February 19, 2026·Français·Vaud·Tribunal cantonal Cour de droit administratif et public·HTML·2,509 words·~13 min·3

Summary

A.________/Autorité de protection des données et de droit à l'information, Chancellerie d'Etat | La recourante demande des documents administratifs au Chancelier cantonal en vertu de la LInfo. Les documents refusés sont des documents internes. La communication à un expert externe ne change pas la nature interne des documents.
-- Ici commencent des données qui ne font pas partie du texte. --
(* ===== verification/Prelude.v ===== *)
(** * Verification of the Biei / Ishikari map platform

    The repository holds two map servers and the libraries they share. Biei
    ([crates/biei-core], [servers/biei]) renders static maps: nodes form a
    cluster, gossip the state of their workers, route each render task to a node
    that is warm for its style, and cache the images. Ishikari
    ([crates/ishikari-core], [servers/ishikari]) serves PMTiles archives from
    object stores through chunk caches and peers. [crates/mmpf-pmtiles] decodes
    the archive format, [crates/mmpf-common] and the other [mmpf-*] crates hold
    what both services use.

    This development models the parts that carry the core logic, in the order in
    which data flows through them, and proves them correct.

    ** Files

    - Prelude (this file): results that may panic ([Res]), state-passing
      computations ([SM]), machine integers, [slice::binary_search_by], tactics
      and the hint database [platform].
    - PmtilesFormat: [mmpf-pmtiles/src/format.rs]. Tile ids, header, varints,
      directories and the directory search.
    - PmtilesReader: [mmpf-pmtiles/src/reader.rs]. The bounded directory walk over
      the interface [ArchiveBackend], and the raw-range backend that implements it.
    - StdModel: what the sources use of Rust's ordered maps, stable sorting and
      string methods.
    - Types: [biei-core/src/types.rs]. Tasks, outcomes, authorization namespace
      sets, the gossiped node state and its key-value encoding.
    - Hrw: [biei-core/src/hrw.rs] and the mixers of [mmpf-common/src/rng.rs].
    - Config: [biei-core/src/config.rs]. Queue limits and permits of a node.
    - Dispatcher: [biei-core/src/dispatcher.rs]. The four routing tiers; it reads
      the node states of Types, the weights of Hrw and the limits of Config.
    - RenderCache: [biei-core/src/render_cache.rs]. Cache keys, authorized hits,
      render flights as a transition system.
    - WorkerPool: [biei-core/src/worker_pool.rs]. The pool state, the pick of a
      worker, and the reservations of concurrent threads; its snapshots are the
      node states the dispatcher of another node decodes.
    - TilesetSources: [ishikari-core/src/interned.rs], the entry selection of
      [mmpf-common/src/resource_templates.rs] and the object paths of
      [ishikari-core/src/storage/chunked_store/fetcher.rs].
    - ChunkStore: [ishikari-core/src/storage/chunked_store/store.rs], the ranged
      fetches of [fetcher.rs], [ishikari-core/src/storage/tuning.rs]. Reads are
      proved against the class [ChunkCoordinator] with its laws.
    - HttpMessage: requests and responses of the [http] crate as the handlers use
      them: header lists, status codes, extensions.
    - FetchCoordinator: [ishikari-core/src/storage/chunked_store/coordinator.rs].
      Fetch states, schedulers, group tasks, waiters and permits as interleaved
      steps; it implements the class and discharges its laws.
    - SingleFlight: [mmpf-common/src/singleflight.rs]. One leader per key, its
      followers and what they are told.
    - Text, Floats, Json: what the sources use of Rust's text splitting and number
      parsing, of binary64 ([str::parse::<f64>] with the correct rounding of
      [SpecFloat]) and of [serde_json] values; JSON text is the class [JsonText]
      with its laws and an instance that satisfies them.
    - DeliveryAuth: the credential side of [mmpf-auth/src/lib.rs] (registry
      catalog, tokens, registry documents, the decision) and its use in
      [servers/biei/src/http/ingress.rs]; libraries behind the class
      [AuthExternals].
    - AuthRegistry: the registry cache of [mmpf-auth/src/lib.rs] as interleaved
      steps of requests over SingleFlight; the documents are those of DeliveryAuth.
    - Wire: [biei-core/src/wire.rs] and both ends of a forwarded request in
      [servers/biei/src/http/internal.rs].
    - Node: [biei-core/src/node.rs] (an incoming and a forwarded request over the
      class [NodeWorld]) and [biei-core/src/style_catalog.rs].
    - Worker: [biei-core/src/worker.rs]. The loop and the stages of a worker over
      the class [WorkerWorld] (the renderer trait, clock and semaphores); its
      outcomes are what Node expects of the pool.
    - Renderer: [servers/biei/src/renderer/maplibre.rs] with [actor/protocol.rs],
      [actor/backend.rs] and [actor/supervisor.rs], over the class [Native]; it
      implements [WorkerWorld].
    - ActorThreads: the threads of abandoned actors and the slots of all
      renderers, as interleaved steps over the supervisor of Renderer.
    - PeerRouting: [ishikari-core/src/storage/routing.rs] and
      [cluster_metadata.rs]. Rendezvous placement of tile groups on peers.
    - PeerBackend: [ishikari-core/src/storage/peer.rs]. Routed requests with backoff,
      paths and limits of the internal protocol, the bootstrap wire format; over the
      class [PeerWorld], with what peers promise as the class [PeerLaws].
    - TileArchives: [ishikari-core/src/pmtiles/cache.rs], [pmtiles/reader.rs],
      [storage/pmtiles.rs] and [cache.rs]. The state of a tile node, its caches and
      flights, and the archive backend that PmtilesReader walks, over the class
      [TileWorld] (peers, chunk store, other tasks, evictions) with its laws
      [TileLaws]; a node is [coherent] when its caches agree with the archives.
    - Resolver: [ishikari-core/src/storage/resolver.rs]. Tile requests, tileset
      information, and the protocol by which a node serves its peers.
    - InternalHttp: both HTTP ends of that protocol, the handlers of
      [servers/ishikari/src/server] and [servers/ishikari/src/internal_transport.rs].
    - CacheControl: [mmpf-http/src/cache_control.rs] and [content_type.rs].
    - ProviderPolicy, ProviderFetch, ProviderCache:
      [servers/ishikari/src/server/upstream.rs] and [upstream/]. The cache policy of
      a provider answer, one exchange with an origin, and the cache with its single
      flight, admission and revalidation as interleaved steps.
    - ResourceTemplates: [mmpf-common/src/resource_templates.rs] and
      [servers/ishikari/src/provider.rs]. URL templates of the providers.
    - ProviderHandlers: [servers/ishikari/src/server/glyph.rs], [sprite.rs] and
      [style.rs]. Provider endpoints, public and internal, over ProviderCache and
      the peers of PeerBackend.
    - Overlays, AddLayers, PublicRequests: [servers/biei/src/http]: [overlay/],
      [addlayer.rs], and [path.rs], [query.rs], [tile.rs], [static_image.rs]. The URL
      language of tiles and static images and the validation a peer applies to what
      another node forwards.
    - Admission: [servers/biei/src/drain.rs] and the admission of
      [http/adapter.rs], as interleaved atomic steps.
    - PublicIngress: [servers/biei/src/http]: the public route with its layers and
      the forward route, over PublicRequests, DeliveryAuth, Node and Wire.
    - ResourcePolicy: [mmpf-mln-filesource/src/policy.rs] and its address checks.
      Which URLs a renderer may fetch, over the class [UrlLib].
    - FileSource, FileSourceTasks: [mmpf-mln-filesource/src]: [source.rs], [source/]
      and [http.rs]. The file source of the renderer: exchanges, cache and retries as
      functions, then its requests, network tasks and flights as interleaved steps.
    - FloatMath: the binary32 and binary64 operations of the terrain sources, over
      [SpecFloat].
    - Topology, ShadeArcs, ShadeRings, Shades: [mmpf-terrain/src/topology.rs]. Shade
      bands of a grid of levels: the edges and the arcs between junctions, the rings
      assembled from them, and the bands with their shared arcs.
    - Dem, Contours, ContourLines, ContourSimplify, ContourTiles:
      [mmpf-terrain/src/dem.rs] and [contours.rs]. Decoding of elevation tiles,
      marching squares over a tile, the assembly of segments into lines, their
      simplification, and the contours of a tile and of its neighbour.
    - MltTiles: [servers/ishikari/src/server/tileset/mlt.rs]. The tile format a
      request asks for, narrowed columns and transcoding, over the classes [MltCore]
      and [LayerBuilder].
    - CpuWork: [servers/ishikari/src/server/cpu_work.rs]. Admission of CPU-heavy work
      as interleaved atomic steps.
    - PublicTiles: [servers/ishikari/src/server/tileset/tile.rs] and [mapterhorn.rs].
      The public tile endpoint and composite tilesets, over Resolver, MltTiles and the
      gate of CpuWork; what waits is the class [AppWorld] with its laws [AppLaws].

    ** What the theorems show

    - Archive format (C4): the directory search finds exactly the owner of a tile id.
      Lemmas add that directories survive encoding and parsing, that the varint
      reader accepts exactly the encodings of 64-bit values, that every parsed
      directory is well formed, the header layout, and that tile ids identify tiles.
    - Archive reader (C10, C11): over any bytes the reader ends with a value or an
      error, walks at most the configured depth and returns only ranges that lie in
      their section; the directory store never changes a result.
    - Tile serving (C5, C7, C14, C18, C24): a node that is coherent answers tile
      requests and questions about a tileset with what the archive holds, whether
      from caches, peers or the store, and stays coherent; over any network its
      peers take only such answers from it, which is the promise each node's own
      theorem assumes of the others; the candidates of a request are the rendezvous
      order without the peers that back off; bootstrap transfers round-trip, except
      for the case noted there; the public endpoint answers each request with the
      tile of the archive that serves it, as stored or transcoded. Lemmas add that
      narrowing loses no value and that admitted work is bounded.
    - Providers (C3, C17, C20, C27, C31): answers are bytes the origin
      delivered for that key, used within the policy it declared (whose text is a
      normal form); every fetch ends in a complete and validated body or an error;
      what a node learns from a peer is what the owner fetched; the load on origins
      is bounded and every request can be answered; identifiers cannot change the
      origin or the shape of a provider URL.
    - Public render requests (C1, C8, C9, C13, C25, C29): the guards of the public
      and the forward route, the drain protocol in every interleaving, tile URLs,
      encoded polylines, and which accepted requests every peer accepts too.
    - Render requests (C16): every request is answered for its task, follows the
      dispatcher's decision, and starts nothing after its work was taken.
    - Routing (C19): every decision is allowed by its tier.
    - Image cache (C21, C22): no follower is stranded, hits are authorized.
    - Worker pool (lemmas): counters are exact under every operation, the pick is
      optimal, and the queue depth holds in every interleaving.
    - Workers and renderers (C6, C26, C28, C30): every command is answered once and
      in time; renders happen only on a renderer set up for their profile and
      credential; which document an actor draws with (and that it is selected by the
      revision alone); abandoned threads are bounded and the budget never leaks.
    - Tile storage (C33, C34): every waiter can be answered, and the whole path from
      reader to object store is exact; a lemma bounds the load.
    - Delivery authorization (C35 to C38): the decision on a credential is what
      the registry document says, the ingress attaches what was granted, registry
      loads keep their state well formed, and no registry goes back to an older
      revision.
    - Forwarding (C39): a forwarded task keeps its content and its deadline; lemmas
      add that a response gives back the outcome it was made from.
    - File source (C2, C12, C23, C40): a renderer's requests reach only the hosts the
      policy permits, redirects included; in every interleaving an answer is what
      the origin delivered for that resource and credential, every request can be
      answered, and sharing an exchange does not change a request's answer.
    - Terrain (C15, C32): the rings of a shade band enclose exactly the cells of the
      band, with neighbours sharing their arcs; the contours of a tile cross exactly
      the cells the marching squares say, and meet at tile seams.

    ** Conventions and bounds

    Integers are [Z] with the checks, saturation or wrap-around of the source
    written out; [usize] has 64 bits and unchecked arithmetic wraps, as in release
    builds. A panic is the outcome [Panic], so panic freedom is a theorem. Futures
    are sequenced computations, or steps of a transition system where tasks
    interleave; instants and durations are integers. Floating-point settings use
    the binary64 operations of [SpecFloat], and numbers of a URL are parsed with
    them; other floats are bit patterns. The fuel
    of the directory walk is the configured depth plus one, which the walk never
    exhausts (C10); the loops over flights take a number of rounds that exceeds the
    flights a request joins, and is then never exhausted (C5); decimal printing has the twenty digits of a
    64-bit value; the varint printer has ten bytes; a ring walk takes at most as many
    steps as there are arcs, and the loop of the contour simplification at most four
    per vertex. Coordinates of terrain grids lie far from the ends of [i32].
    Readings of the system clock are inputs. Atomics and mutexes of the drain
    protocol are sequentially consistent. Third-party code (stream decoders, Hilbert curve,
    random generator, hashers, object store, path encoding, JSON, URL and SHA-256
    libraries) is a parameter with its documented behaviour as a hypothesis.

    ** Not modelled

    Command lines, signal handling, listeners, native rendering and transports are
    input and output around this logic. Metrics and logs are left out. The parsing
    of tileset source specifications, Ishikari's TileJSON and style endpoints and
    cached peer snapshot, Biei's cached cluster view and profile preparation, the
    tones and polygons of hillshades with the terrain endpoints, the cluster crate,
    and the simulators are not modelled: drawing is done by native code, the
    endpoints are glue over the parts above, and the simulators test them. *)

From stdpp Require Export base option list gmap strings sorting.
From Stdlib Require Export ZArith Lia.
#[export] Set Default Goal Selector "!".

(** Machine integers are integers [Z] in range. *)
#[global] Open Scope Z_scope.

Declare Scope platform_scope.
Delimit Scope platform_scope with platform.

(** ** Fallible computations

    A Rust function that returns [Result<A, E>] and that may also panic
    (out-of-range slice, [expect], exhausted buffer) is a value of [Res E A]. *)
Inductive Res (E A : Type) : Type :=
  | Ok (a : A)
  | Err (e : E)
  | Panic.
Arguments Ok {E A} a.
Arguments Err {E A} e.
Arguments Panic {E A}.

#[export] Instance Res_ret {E} : MRet (Res E) := fun A a => Ok a.
#[export] Instance Res_bind {E} : MBind (Res E) := fun A B f r =>
  match r with Ok a => f a | Err e => Err e | Panic => Panic end.
#[export] Instance Res_fmap {E} : FMap (Res E) := fun A B f r =>
  match r with Ok a => Ok (f a) | Err e => Err e | Panic => Panic end.

Lemma bind_Ok {E A B} (r : Res E A) (f : A -> Res E B) b : r ≫= f = Ok b -> exists a, r = Ok a /\ f a = Ok b.
Proof. destruct r; cbn; naive_solver. Qed.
Le Préposé a donc correctement appliqué la loi en refusant la communication.

Full text

TRIBUNAL CANTONAL COUR DE DROIT ADMINISTRATIF ET PUBLIC

Arrêt du 19 février 2026  

Composition

M. André Jomini, président; Mme Danièle Revey et M. Alain Thévenaz, juges; M. Quentin Ambrosini, greffier.

Recourante

A.________, à ********,

Autorité intimée

Autorité de protection des données et de droit à l'information, à Lausanne,    

Autorité concernée

Chancellerie d'Etat, à Lausanne.    

Objet

Loi sur l'information    

Recours A.________ c/ décision du Préposé au droit à l'information du 16 décembre 2025

Vu les faits suivants:

A.                     Le 11 avril 2025, A.________, journaliste RP travaillant à Lausanne pour B.________ (groupe de presse C.________), a adressé un courriel au Chancelier d'Etat pour lui demander l'accès aux documents suivants, expressément mentionnés dans un rapport du 27 février 2025 (rendu public le 21 mars 2025) rédigé par D.________ en tant que mandataire du Conseil d'Etat, intitulé "Rapport […] portant sur une analyse du cadre institutionnel et légal entre, d'une part, la CDFA et/ou son secrétariat général et, d'autre part, la direction de la DGF" (les abréviations CDFA et DGF désignant respectivement la Cheffe du Département des finances et de l'agriculture et la Direction générale de la fiscalité):

"1. Le mandat du Conseil d'Etat à l'expert indépendant, précisant le périmètre et les questions posées.

2. La lettre du 6 janvier 2025 signée par la Conseillère d'Etat E.________, sollicitant la désignation d'un expert externe.

3. Le courriel concernant un ruling fiscal transmis à la DGF, dans une version complète incluant l'expéditeur initial.

4. Le tableau de suivi administratif transmis à la DGF, contenant des instructions relatives à des réponses à des courriers de contribuables.

5. Le rapport du groupe de travail sur la fiscalité agricole, document non daté mais cité dans le rapport.

6. Le courriel de la Secrétaire générale du DFA à la DGF, daté du 23 octobre 2023, mentionné dans les déterminations de la CDFA."

Dans ce courriel, il était encore demandé que soient ajoutés "les documents officiels qui auraient été fournis à M. D.________ dans le cadre de son mandat, mais qui ne sont pas mentionnés ci-dessus".

B.                     Par courriel du 16 avril 2025, le Chancelier d'Etat a répondu ce qui suit à A.________:

"[…] Je vous informe, qu'à ce stade, la Chancellerie ne peut pas apporter une réponse favorable à votre requête à savoir obtenir des pièces relatives au rapport d'analyse établi par Monsieur D.________.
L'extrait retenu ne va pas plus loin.